Assigned task:
The records below hold a stretch from the line with "Lemma native_run_entries_exact ctx" through the line with "assert (ec_entry_id c"; return exactly those lines, ends included, and nothing more.

*** Opening of The data ***

(** One entry: the handler is called only for a task that is the entry's. *)
Definition native_run_entry (ctx : RunnerContext) (batch : WorkBatch) (entry : BatchEntry) (handler : Handler) :
    EntryCompletion * Handler :=
  match task_at (wb_payload batch) (be_payload_index entry) with
  | Err error => (native_entry entry None (Some error), handler)
  | Ok task =>
      if decide (t_task_id task = be_task_id entry) then
        let '(result, handler) := call ctx task handler in
        (match result with
         | Ok result => native_entry entry (Some result) None
         | Err failure => native_entry entry None (Some failure)
         end, handler)
      else
        (native_entry entry None (Some (runtime_error ERR_TASK_CLAIM_CONFLICT "native_runner"
           ("batch.entry." +:+ be_entry_id entry +:+ ".payload_task_id"))), handler)
  end.

Fixpoint native_run_entries (ctx : RunnerContext) (batch : WorkBatch) (entries : list BatchEntry) (handler : Handler) :
    list EntryCompletion * Handler :=
  match entries with
  | [] => ([], handler)
  | entry :: entries =>
      let '(result, handler) := native_run_entry ctx batch entry handler in
      let '(results, handler) := native_run_entries ctx batch entries handler in
      (result :: results, handler)
  end.

Definition native_run_batch (ctx : RunnerContext) (batch : WorkBatch) (self : NativeRunner) :
    RuntimeResult CompletionBatch * NativeRunner :=
  let '(results, handler) := native_run_entries ctx batch (wb_entries batch) (nr_handler self) in
  (Ok (from_results batch results), MkNativeRunner (nr_descriptor self) handler (nr_cancelled self) (nr_disposed self)).

Definition native_cancel (invocation_id : string) (self : NativeRunner) : RuntimeResult unit * NativeRunner :=
  (Ok tt, MkNativeRunner (nr_descriptor self) (nr_handler self) (nr_cancelled self ++ [invocation_id]) (nr_disposed self)).

Definition native_dispose (self : NativeRunner) : RuntimeResult unit * NativeRunner :=
  (Ok tt, MkNativeRunner (nr_descriptor self) (nr_handler self) (nr_cancelled self) true).

(** The tasks the handler of a batch is called with *)
Definition native_calls (batch : WorkBatch) (entries : list BatchEntry) : list Task :=
  omap (λ entry, match task_at (wb_payload batch) (be_payload_index entry) with
                 | Ok task => if decide (t_task_id task = be_task_id entry) then Some task else None
                 | Err _ => None
                 end) entries.

Definition answered_once (completion : EntryCompletion) : Prop :=
  ec_result completion = None ↔ ec_error completion ≠ None.

Lemma native_run_entries_exact ctx batch entries handler :
  let '(results, handler') := native_run_entries ctx batch entries handler in
  (λ c, (ec_entry_id c, ec_task_id c)) <$> results = (λ e, (be_entry_id e, be_task_id e)) <$> entries ∧
  Forall answered_once results ∧
  handler' = foldl (λ h task, (call ctx task h).2) handler (native_calls batch entries).
Proof.
  revert handler. induction entries as [|entry entries IH]; intros handler; cbn; [done|].
  destruct (native_run_entry ctx batch entry handler) as [c h] eqn:Hentry. specialize (IH h).
  destruct (native_run_entries ctx batch entries h) as [cs h']. destruct IH as (IH1 & IH2 & ->).
  assert (ec_entry_id c = be_entry_id entry ∧ ec_task_id c = be_task_id entry ∧ answered_once c) as (E1 & E2 & Hc).
  { unfold native_run_entry in Hentry. repeat case_match; simplify_eq; by split_and!. }
  split_and!; [cbn; by rewrite E1, E2, IH1|by constructor|].
  unfold native_run_entry in Hentry. destruct (task_at _ _) as [task|e]; [|by injection Hentry as _ ->].
  case_decide; [|by injection Hentry as _ ->]. cbn. destruct (call ctx task handler). by injection Hentry as _ ->.
Qed.

(** a native runner completes its batch whatever its handler answers: one
    completion per entry, in order and under the ids of the entry, with a result
    or an error but not both, and the handler is called once for every entry
    whose payload is its task, in order, and for no other. *)
Theorem native_batch_exact ctx batch self :
  ∃ results handler,
    native_run_batch ctx batch self =
      (Ok (from_results batch results), MkNativeRunner (nr_descriptor self) handler (nr_cancelled self) (nr_disposed self)) ∧
    (λ c, (ec_entry_id c, ec_task_id c)) <$> results = (λ e, (be_entry_id e, be_task_id e)) <$> wb_entries batch ∧
    Forall answered_once results ∧
    handler = foldl (λ h task, (call ctx task h).2) (nr_handler self) (native_calls batch (wb_entries batch)).
Proof.
  unfold native_run_batch. pose proof (native_run_entries_exact ctx batch (wb_entries batch) (nr_handler self)) as H.
  destruct (native_run_entries _ _ _ _) as [results handler]. by exists results, handler.
Qed.
End Native.

(** ** Services (runtime-sdk/src/host.rs) *)

Section Services.
Variable Service : Type.

Record HostServiceRegistry : Type := MkHostServiceRegistry {
  hsr_services : gmap string Service;
  hsr_frozen : bool
}.

Definition HostServiceRegistry_new : HostServiceRegistry := MkHostServiceRegistry ∅ false.

Definition sdk_error {A} (code route : string) : RuntimeResult A := Err (runtime_error code "runtime.sdk" route).

Definition register_erased (service_id : string) (service : Service) (self : HostServiceRegistry) :
    RuntimeResult HostServiceRegistry :=
  if hsr_frozen self then sdk_error ERR_REGISTRY_FROZEN ("host_service." +:+ service_id)
  else
    match hsr_services self !! service_id with
    | Some _ => sdk_error ERR_REGISTRY_UNAUTHORIZED ("host_service.duplicate." +:+ service_id)
    | None => Ok (MkHostServiceRegistry (<[ service_id := service ]> (hsr_services self)) (hsr_frozen self))
    end.

Definition freeze_services (self : HostServiceRegistry) : HostServiceRegistry :=
  MkHostServiceRegistry (hsr_services self) true.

*** Close of The data ***

Result of this exercise:
Lemma native_run_entries_exact ctx batch entries handler :
  let '(results, handler') := native_run_entries ctx batch entries handler in
  (λ c, (ec_entry_id c, ec_task_id c)) <$> results = (λ e, (be_entry_id e, be_task_id e)) <$> entries ∧
  Forall answered_once results ∧
  handler' = foldl (λ h task, (call ctx task h).2) handler (native_calls batch entries).
Proof.
  revert handler. induction entries as [|entry entries IH]; intros handler; cbn; [done|].
  destruct (native_run_entry ctx batch entry handler) as [c h] eqn:Hentry. specialize (IH h).
  destruct (native_run_entries ctx batch entries h) as [cs h']. destruct IH as (IH1 & IH2 & ->).
  assert (ec_entry_id c = be_entry_id entry ∧ ec_task_id c = be_task_id entry ∧ answered_once c) as (E1 & E2 & Hc).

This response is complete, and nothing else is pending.